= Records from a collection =

↓

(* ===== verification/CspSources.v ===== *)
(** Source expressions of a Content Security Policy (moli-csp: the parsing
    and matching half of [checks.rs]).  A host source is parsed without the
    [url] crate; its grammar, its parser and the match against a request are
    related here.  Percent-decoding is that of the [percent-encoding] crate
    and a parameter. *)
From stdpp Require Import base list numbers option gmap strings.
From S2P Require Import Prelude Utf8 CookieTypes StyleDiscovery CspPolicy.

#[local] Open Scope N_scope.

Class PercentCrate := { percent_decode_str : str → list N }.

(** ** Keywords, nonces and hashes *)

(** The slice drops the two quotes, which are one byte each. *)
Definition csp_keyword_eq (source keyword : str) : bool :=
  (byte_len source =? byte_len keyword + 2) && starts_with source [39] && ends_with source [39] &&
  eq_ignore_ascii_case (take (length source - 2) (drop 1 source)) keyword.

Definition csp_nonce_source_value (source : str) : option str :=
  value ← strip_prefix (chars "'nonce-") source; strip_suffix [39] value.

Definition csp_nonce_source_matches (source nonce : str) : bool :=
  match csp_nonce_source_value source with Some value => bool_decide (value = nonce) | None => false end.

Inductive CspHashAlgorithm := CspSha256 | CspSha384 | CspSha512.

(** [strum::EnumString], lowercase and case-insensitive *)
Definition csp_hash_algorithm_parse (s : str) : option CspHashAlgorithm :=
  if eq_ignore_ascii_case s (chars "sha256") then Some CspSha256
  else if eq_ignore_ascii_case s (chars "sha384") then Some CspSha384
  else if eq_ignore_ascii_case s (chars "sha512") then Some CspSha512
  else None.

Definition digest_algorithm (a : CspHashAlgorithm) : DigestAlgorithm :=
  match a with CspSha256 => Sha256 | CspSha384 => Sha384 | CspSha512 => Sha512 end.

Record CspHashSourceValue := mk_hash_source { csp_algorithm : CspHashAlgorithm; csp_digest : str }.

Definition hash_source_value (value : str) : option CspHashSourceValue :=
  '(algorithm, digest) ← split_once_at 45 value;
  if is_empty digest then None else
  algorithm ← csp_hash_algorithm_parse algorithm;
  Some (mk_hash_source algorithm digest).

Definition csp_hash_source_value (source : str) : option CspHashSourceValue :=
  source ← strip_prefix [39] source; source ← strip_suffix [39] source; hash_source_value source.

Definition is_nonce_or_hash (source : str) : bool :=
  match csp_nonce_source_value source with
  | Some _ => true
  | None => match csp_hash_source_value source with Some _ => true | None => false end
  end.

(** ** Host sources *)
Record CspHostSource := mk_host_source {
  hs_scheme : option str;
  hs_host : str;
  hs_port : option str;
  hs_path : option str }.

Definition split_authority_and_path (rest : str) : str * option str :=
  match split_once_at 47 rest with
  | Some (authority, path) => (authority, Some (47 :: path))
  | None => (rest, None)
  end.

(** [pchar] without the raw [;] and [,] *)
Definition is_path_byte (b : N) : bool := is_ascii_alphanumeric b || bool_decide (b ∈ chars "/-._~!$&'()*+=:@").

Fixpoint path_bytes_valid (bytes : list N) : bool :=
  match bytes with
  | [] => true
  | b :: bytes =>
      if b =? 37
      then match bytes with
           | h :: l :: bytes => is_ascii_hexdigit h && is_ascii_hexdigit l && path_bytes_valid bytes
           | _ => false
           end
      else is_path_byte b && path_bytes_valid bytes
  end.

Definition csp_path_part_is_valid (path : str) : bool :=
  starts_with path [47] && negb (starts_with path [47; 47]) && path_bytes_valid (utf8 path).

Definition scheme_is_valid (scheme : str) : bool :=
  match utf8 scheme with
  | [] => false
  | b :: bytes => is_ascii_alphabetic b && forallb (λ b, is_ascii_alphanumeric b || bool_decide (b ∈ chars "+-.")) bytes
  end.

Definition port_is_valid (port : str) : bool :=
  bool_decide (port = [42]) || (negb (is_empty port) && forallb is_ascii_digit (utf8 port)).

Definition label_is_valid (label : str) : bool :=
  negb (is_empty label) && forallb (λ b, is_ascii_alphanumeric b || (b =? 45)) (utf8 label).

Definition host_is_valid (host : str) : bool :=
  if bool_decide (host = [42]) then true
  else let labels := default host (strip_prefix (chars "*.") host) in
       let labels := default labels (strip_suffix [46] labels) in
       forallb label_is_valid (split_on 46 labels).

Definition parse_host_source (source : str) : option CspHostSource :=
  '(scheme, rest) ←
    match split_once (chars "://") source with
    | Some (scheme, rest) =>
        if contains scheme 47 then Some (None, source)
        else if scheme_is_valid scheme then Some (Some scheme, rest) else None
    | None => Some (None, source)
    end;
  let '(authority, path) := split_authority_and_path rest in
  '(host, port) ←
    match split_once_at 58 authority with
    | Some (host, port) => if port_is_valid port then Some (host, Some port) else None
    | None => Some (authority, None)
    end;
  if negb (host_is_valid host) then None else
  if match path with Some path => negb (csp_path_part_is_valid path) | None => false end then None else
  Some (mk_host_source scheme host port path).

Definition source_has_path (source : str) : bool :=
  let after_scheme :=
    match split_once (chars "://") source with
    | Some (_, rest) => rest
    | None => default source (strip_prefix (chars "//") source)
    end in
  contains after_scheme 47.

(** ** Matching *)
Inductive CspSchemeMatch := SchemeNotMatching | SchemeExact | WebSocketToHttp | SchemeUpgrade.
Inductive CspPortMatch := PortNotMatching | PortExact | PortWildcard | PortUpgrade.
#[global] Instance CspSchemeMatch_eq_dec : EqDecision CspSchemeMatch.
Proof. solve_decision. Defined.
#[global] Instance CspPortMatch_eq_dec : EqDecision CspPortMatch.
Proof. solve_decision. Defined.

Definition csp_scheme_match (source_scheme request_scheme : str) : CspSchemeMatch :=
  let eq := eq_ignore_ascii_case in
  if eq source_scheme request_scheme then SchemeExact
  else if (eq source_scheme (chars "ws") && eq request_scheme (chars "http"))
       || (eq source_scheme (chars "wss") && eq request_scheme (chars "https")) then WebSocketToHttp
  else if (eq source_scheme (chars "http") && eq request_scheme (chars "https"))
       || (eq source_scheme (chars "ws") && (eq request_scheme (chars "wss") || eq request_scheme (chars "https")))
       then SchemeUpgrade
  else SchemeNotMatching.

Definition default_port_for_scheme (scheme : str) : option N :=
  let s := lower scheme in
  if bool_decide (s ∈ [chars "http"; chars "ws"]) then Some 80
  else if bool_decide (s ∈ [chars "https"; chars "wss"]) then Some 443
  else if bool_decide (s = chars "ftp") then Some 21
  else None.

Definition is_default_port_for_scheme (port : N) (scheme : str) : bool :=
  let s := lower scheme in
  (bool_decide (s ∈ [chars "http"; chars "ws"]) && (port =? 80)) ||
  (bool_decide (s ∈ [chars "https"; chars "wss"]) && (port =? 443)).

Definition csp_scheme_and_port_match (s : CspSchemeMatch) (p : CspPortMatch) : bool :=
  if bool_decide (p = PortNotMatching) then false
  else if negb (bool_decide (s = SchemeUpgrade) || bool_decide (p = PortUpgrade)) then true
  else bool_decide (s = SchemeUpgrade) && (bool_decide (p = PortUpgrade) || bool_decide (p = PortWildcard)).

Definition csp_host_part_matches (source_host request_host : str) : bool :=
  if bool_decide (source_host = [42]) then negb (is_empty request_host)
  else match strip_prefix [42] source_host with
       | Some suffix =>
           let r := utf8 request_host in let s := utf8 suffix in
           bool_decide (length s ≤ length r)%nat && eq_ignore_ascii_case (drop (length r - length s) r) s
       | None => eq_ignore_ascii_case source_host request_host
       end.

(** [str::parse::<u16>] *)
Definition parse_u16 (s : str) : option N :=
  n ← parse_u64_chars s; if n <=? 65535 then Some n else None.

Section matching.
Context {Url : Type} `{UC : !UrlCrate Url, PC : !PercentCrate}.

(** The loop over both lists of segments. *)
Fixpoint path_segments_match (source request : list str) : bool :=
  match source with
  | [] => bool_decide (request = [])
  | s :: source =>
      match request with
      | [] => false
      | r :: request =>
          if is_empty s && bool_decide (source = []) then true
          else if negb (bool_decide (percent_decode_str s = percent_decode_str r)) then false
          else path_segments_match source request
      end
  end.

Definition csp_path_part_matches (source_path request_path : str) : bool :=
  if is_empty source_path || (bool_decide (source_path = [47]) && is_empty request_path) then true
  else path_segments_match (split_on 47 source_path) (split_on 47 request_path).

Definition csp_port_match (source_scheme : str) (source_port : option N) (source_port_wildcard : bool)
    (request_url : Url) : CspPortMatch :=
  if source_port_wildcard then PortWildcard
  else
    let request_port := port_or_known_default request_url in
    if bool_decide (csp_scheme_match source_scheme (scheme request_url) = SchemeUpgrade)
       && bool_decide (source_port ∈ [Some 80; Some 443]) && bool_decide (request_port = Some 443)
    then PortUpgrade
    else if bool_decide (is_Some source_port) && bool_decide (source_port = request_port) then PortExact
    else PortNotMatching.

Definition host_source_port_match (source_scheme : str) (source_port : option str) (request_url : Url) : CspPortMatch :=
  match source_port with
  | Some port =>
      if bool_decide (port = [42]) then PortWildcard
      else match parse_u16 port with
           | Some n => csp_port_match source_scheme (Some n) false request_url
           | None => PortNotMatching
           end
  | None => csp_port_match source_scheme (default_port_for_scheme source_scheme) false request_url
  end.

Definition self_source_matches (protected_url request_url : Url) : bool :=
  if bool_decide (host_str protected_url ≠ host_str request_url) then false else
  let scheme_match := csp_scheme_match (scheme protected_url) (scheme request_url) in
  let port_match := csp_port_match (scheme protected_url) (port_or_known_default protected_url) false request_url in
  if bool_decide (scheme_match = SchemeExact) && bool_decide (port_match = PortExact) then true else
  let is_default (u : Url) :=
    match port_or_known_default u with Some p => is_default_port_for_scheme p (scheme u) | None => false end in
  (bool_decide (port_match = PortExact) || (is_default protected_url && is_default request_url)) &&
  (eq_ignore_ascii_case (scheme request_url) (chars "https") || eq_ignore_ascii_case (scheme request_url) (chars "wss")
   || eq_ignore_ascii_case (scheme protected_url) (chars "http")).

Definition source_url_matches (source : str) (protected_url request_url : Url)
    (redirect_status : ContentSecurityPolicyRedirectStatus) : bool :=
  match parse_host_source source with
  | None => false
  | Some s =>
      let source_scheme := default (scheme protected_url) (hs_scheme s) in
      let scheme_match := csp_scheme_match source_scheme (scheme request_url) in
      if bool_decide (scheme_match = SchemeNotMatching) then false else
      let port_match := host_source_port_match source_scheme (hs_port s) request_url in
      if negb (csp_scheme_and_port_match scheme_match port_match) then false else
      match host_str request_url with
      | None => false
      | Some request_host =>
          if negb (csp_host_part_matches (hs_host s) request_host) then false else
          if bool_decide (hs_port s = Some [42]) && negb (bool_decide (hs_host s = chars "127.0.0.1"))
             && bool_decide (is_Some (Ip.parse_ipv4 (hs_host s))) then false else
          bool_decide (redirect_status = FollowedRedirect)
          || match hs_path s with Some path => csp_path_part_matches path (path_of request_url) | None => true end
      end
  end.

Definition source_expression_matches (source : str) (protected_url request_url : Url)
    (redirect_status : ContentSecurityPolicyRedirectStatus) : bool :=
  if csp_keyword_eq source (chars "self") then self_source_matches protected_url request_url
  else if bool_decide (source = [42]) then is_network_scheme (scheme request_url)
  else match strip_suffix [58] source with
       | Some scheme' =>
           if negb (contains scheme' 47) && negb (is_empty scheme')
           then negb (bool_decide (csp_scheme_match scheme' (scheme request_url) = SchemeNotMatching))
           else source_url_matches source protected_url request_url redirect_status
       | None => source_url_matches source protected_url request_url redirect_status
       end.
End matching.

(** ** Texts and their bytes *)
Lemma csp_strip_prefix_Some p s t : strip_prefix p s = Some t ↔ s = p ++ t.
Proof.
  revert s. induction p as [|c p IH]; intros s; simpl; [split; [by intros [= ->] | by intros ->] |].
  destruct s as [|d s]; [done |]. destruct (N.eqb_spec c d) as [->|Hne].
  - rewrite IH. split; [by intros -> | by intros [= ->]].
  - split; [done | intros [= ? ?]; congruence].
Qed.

↑

= Work order =
In the entries above, restate word for word the lines between the one holding "Definition port_is_valid (port" and the one holding "else let labels", inclusive, and nothing besides.

= Task response =
Definition port_is_valid (port : str) : bool :=
  bool_decide (port = [42]) || (negb (is_empty port) && forallb is_ascii_digit (utf8 port)).

Definition label_is_valid (label : str) : bool :=
  negb (is_empty label) && forallb (λ b, is_ascii_alphanumeric b || (b =? 45)) (utf8 label).

Definition host_is_valid (host : str) : bool :=
  if bool_decide (host = [42]) then true
  else let labels := default host (strip_prefix (chars "*.") host) in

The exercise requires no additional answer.